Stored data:
═══

Lemma substring_0_length (s : string) : substring 0 (String.length s) s = s.
Proof.
  induction s as [|c s IH]; simpl; [reflexivity | now rewrite IH].
Qed.

Lemma substring_0_append (p t : string) :
  substring 0 (String.length p) (p +++ t) = p.
Proof.
  induction p as [|c p IH]; simpl.
  - destruct t; reflexivity.
  - now rewrite IH.
Qed.

Lemma substring_skip_append (p t : string) (n : nat) :
  substring (String.length p) n (p +++ t) = substring 0 n t.
Proof.
  induction p as [|c p IH]; simpl; [reflexivity | exact IH].
Qed.

Lemma substring_split (s : string) (n : nat) :
  n <= String.length s ->
  substring 0 n s +++ substring n (String.length s - n) s = s.
Proof.
  revert n; induction s as [|c s IH]; intros n Hn; simpl in *.
  - destruct n; reflexivity.
  - destruct n as [|n]; simpl.
    + now rewrite substring_0_length.
    + rewrite IH by lia. reflexivity.
Qed.

Lemma length_substring_0 (s : string) (n : nat) :
  n <= String.length s -> String.length (substring 0 n s) = n.
Proof.
  revert n; induction s as [|c s IH]; intros n Hn; simpl in *.
  - destruct n; simpl; lia.
  - destruct n as [|n]; simpl; [reflexivity | rewrite IH; lia].
Qed.

Lemma endsWith_append (p x : string) : QStr.endsWith (p +++ x) x = true.
Proof.
  unfold QStr.endsWith. rewrite length_append.
  replace (String.length p + String.length x - String.length x)
    with (String.length p) by lia.
  rewrite substring_skip_append, substring_0_length, String.eqb_refl.
  rewrite andb_true_r. apply Nat.leb_le. lia.
Qed.

Lemma endsWith_split (s x : string) :
  QStr.endsWith s x = true ->
  substring 0 (String.length s - String.length x) s +++ x = s.
Proof.
  unfold QStr.endsWith. intros H.
  apply andb_true_iff in H. destruct H as [Hle Heq].
  apply Nat.leb_le in Hle. apply String.eqb_eq in Heq.
  pose proof (substring_split s (String.length s - String.length x)) as E.
  replace (String.length s - (String.length s - String.length x))
    with (String.length x) in E by lia.
  rewrite Heq in E. apply E. lia.
Qed.

End StringFacts.

(** ** The base-name allocator *)

Section AllocatorFacts.

Lemma length_substring (s : string) (n m : nat) :
  (n + m <= String.length s)%nat -> String.length (substring n m s) = m.
Proof.
  revert n m; induction s as [|c s IH]; intros n m H; simpl in *.
  - destruct n, m; simpl in *; try reflexivity; lia.
  - destruct n as [|n].
    + destruct m as [|m]; simpl; [reflexivity|]. rewrite IH; simpl; lia.
    + apply IH. lia.
Qed.

Lemma lastIndexOf_from_range (s : QString) (c : ascii) (pos acc : Z) :
  let r := QStr.lastIndexOf_from s c pos acc in
  r = acc \/ (pos <= r < pos + QStr.size s).
Proof.
  unfold QStr.size. revert pos acc.
  induction s as [|a s IH]; intros pos acc; simpl.
  - now left.
  - specialize (IH (pos + 1) (if Ascii.eqb a c then pos else acc)).
    simpl in IH. destruct IH as [E | R].
    + rewrite E. destruct (Ascii.eqb a c); [right; lia | now left].
    + right. lia.
Qed.

Lemma lastIndexOf_range (s : QString) (c : ascii) :
  QStr.lastIndexOf s c = -1 \/ (0 <= QStr.lastIndexOf s c < QStr.size s).
Proof.
  exact (lastIndexOf_from_range s c 0 (-1)).
Qed.

(** [left] gives back what comes before a suffix of known length. *)
Lemma left_mid_join (s : QString) (i : Z) :
  0 <= i < QStr.size s ->
  QStr.left s (QStr.size s - QStr.size (QStr.mid s i)) +++ QStr.mid s i = s.
Proof.
  unfold QStr.left, QStr.mid, QStr.size. intros Hi.
  assert (Hlt : (Z.of_nat (String.length s) <? i) = false)
    by (apply Z.ltb_ge; lia).
  rewrite Hlt.
  rewrite length_substring by lia.
  replace (Z.of_nat (String.length s) - Z.of_nat (String.length s - Z.to_nat i))
    with i by lia.
  replace (i <? 0) with false by (symmetry; apply Z.ltb_ge; lia).
  replace (Z.of_nat (String.length s) <=? i) with false
    by (symmetry; apply Z.leb_gt; lia).
  simpl. apply substring_split. lia.
Qed.

Lemma left_suffix_join (s x : QString) :
  QStr.endsWith s x = true ->
  QStr.left s (QStr.size s - QStr.size x) +++ x = s.
Proof.
  intros H. pose proof (endsWith_split s x H) as E.
  unfold QStr.endsWith in H. apply andb_true_iff in H. destruct H as [Hle _].
  apply Nat.leb_le in Hle.
  unfold QStr.left, QStr.size.
  destruct ((Z.of_nat (String.length s) - Z.of_nat (String.length x) <? 0)
            || (Z.of_nat (String.length s)
                <=? Z.of_nat (String.length s) - Z.of_nat (String.length x)))
    eqn:B.
  - apply orb_true_iff in B. destruct B as [B | B].
    + apply Z.ltb_lt in B. lia.
    + apply Z.leb_le in B.
      assert (String.length x = 0%nat) by lia.
      destruct x; [apply append_nil_r | discriminate].
  - replace (Z.to_nat (Z.of_nat (String.length s) - Z.of_nat (String.length x)))
      with (String.length s - String.length x)%nat by lia.
    exact E.
Qed.

Lemma firstMatchingExtension_endsWith (name : QString) (l : QStringList) (e : QString) :
  firstMatchingExtension name l = Some e -> QStr.endsWith name e = true.
Proof.
  induction l as [|x l IH]; simpl; [discriminate|].
  destruct (QStr.endsWith name x) eqn:E; [|exact IH].
  intros H; injection H as <-; exact E.
Qed.

Lemma getFormatSettings_spec (name : QString) (fmts : list FileFormat) :
  let '(f, e) := getFormatSettingsFromFileName name fmts in
  (isValid f = true /\ QStr.endsWith name e = true)
  \/ (isValid f = false /\ e = "").
Proof.
  induction fmts as [|fmt rest IH]; simpl.
  - right. split; reflexivity.
  - destruct (firstMatchingExtension name (extensions fmt)) as [e|] eqn:E.
    + left. split.
      * unfold isValid. destruct (extensions fmt); [discriminate | reflexivity].
      * eapply firstMatchingExtension_endsWith; eassumption.
    + exact IH.
Qed.

(** The two parts [renameToUnique] splits a name into make up the name. *)
Lemma splitExtension_join (name : QString) (fmts : list FileFormat) :
  fst (splitExtension name fmts) +++ snd (splitExtension name fmts) = name.
Proof.
  unfold splitExtension.
  pose proof (getFormatSettings_spec name fmts) as G.
  destruct (getFormatSettingsFromFileName name fmts) as [f e0].
  set (ext := if negb (isValid f)
              then if negb (QStr.lastIndexOf name "." =? -1)
                   then QStr.mid name (QStr.lastIndexOf name ".") else e0
              else e0).
  assert (J : QStr.left name (QStr.size name - QStr.size ext) +++ ext = name).
  { subst ext. destruct G as [[V E] | [V E]]; rewrite V; simpl.
    - now apply left_suffix_join.
    - destruct (QStr.lastIndexOf name "." =? -1) eqn:I; simpl.
      + subst e0. apply left_suffix_join.
        pose proof (endsWith_append name "") as A.
        now rewrite append_nil_r in A.
      + apply Z.eqb_neq in I.
        destruct (lastIndexOf_range name ".") as [R | R]; [contradiction|].
        now apply left_mid_join. }
  destruct (QStr.endsWith (QStr.left name (QStr.size name - QStr.size ext)) ".")
    eqn:D; simpl.
  - apply endsWith_split in D. simpl in D.
    unfold QStr.chop1.
    set (b := QStr.left name (QStr.size name - QStr.size ext)) in *.
    transitivity (b +++ ext); [|exact J].
    set (a := substring 0 (String.length b - 1) b) in *.
    clearbody a. rewrite <- D. rewrite append_assoc. reflexivity.
  - exact J.
Qed.

Lemma allDigits_append (p t : QString) :
  QStr.allDigits (p +++ t) = QStr.allDigits p && QStr.allDigits t.
Proof.
  induction p as [|c p IH]; simpl; [reflexivity|].
  rewrite IH. apply andb_assoc.
Qed.

(** The run found by [\d+$] is a suffix made of digits, and what precedes it
    does not end in a digit. *)
Lemma trailingDigits_spec (s : QString) :
  exists stem,
    s = stem +++ QStr.trailingDigits s
    /\ QStr.allDigits (QStr.trailingDigits s) = true
    /\ QStr.trailingDigits stem = "".
Proof.
  induction s as [|c s IH].
  - exists "". simpl. repeat split.
  - simpl. destruct (QStr.isDigit c && QStr.allDigits s) eqn:D.
    + exists "". simpl. rewrite D. repeat split.
    + destruct IH as (stem & E & A & M).
      exists (String c stem). simpl. split; [now rewrite <- E|]. split; [exact A|].
      destruct (QStr.isDigit c && QStr.allDigits stem) eqn:D'; [|exact M].
      exfalso. apply andb_true_iff in D'. destruct D' as [Dc Ds].
      rewrite E, allDigits_append, Ds, A, Dc in D. discriminate.
Qed.

Lemma splitCounter_digits (base : QString) :
  QStr.isEmpty (QStr.trailingDigits base) = false ->
  exists stem,
    base = stem +++ QStr.trailingDigits base
    /\ endsWithDigit stem = false
    /\ splitCounter base
       = (stem, QStr.toInt (QStr.trailingDigits base),
          QStr.size (QStr.trailingDigits base)).
Proof.
  intros N. destruct (trailingDigits_spec base) as (stem & E & _ & M).
  exists stem. split; [exact E|]. split.
  - unfold endsWithDigit. now rewrite M.
  - unfold splitCounter. rewrite N. simpl. f_equal. f_equal.
    unfold QStr.mid2, QStr.size.
    rewrite E at 1 3. rewrite length_append.
    replace (Z.to_nat (Z.of_nat (String.length stem
                                 + String.length (QStr.trailingDigits base))
                       - Z.of_nat (String.length (QStr.trailingDigits base))))
      with (String.length stem) by lia.
    simpl. apply substring_0_append.
Qed.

═══

Looking at the data above, show all lines where the word "false" occurs.

:: OUTPUT FOR THIS TASK ::
  assert (Hlt : (Z.of_nat (String.length s) <? i) = false)
  replace (i <? 0) with false by (symmetry; apply Z.ltb_ge; lia).
  replace (Z.of_nat (String.length s) <=? i) with false
  \/ (isValid f = false /\ e = "").
  QStr.isEmpty (QStr.trailingDigits base) = false ->
    /\ endsWithDigit stem = false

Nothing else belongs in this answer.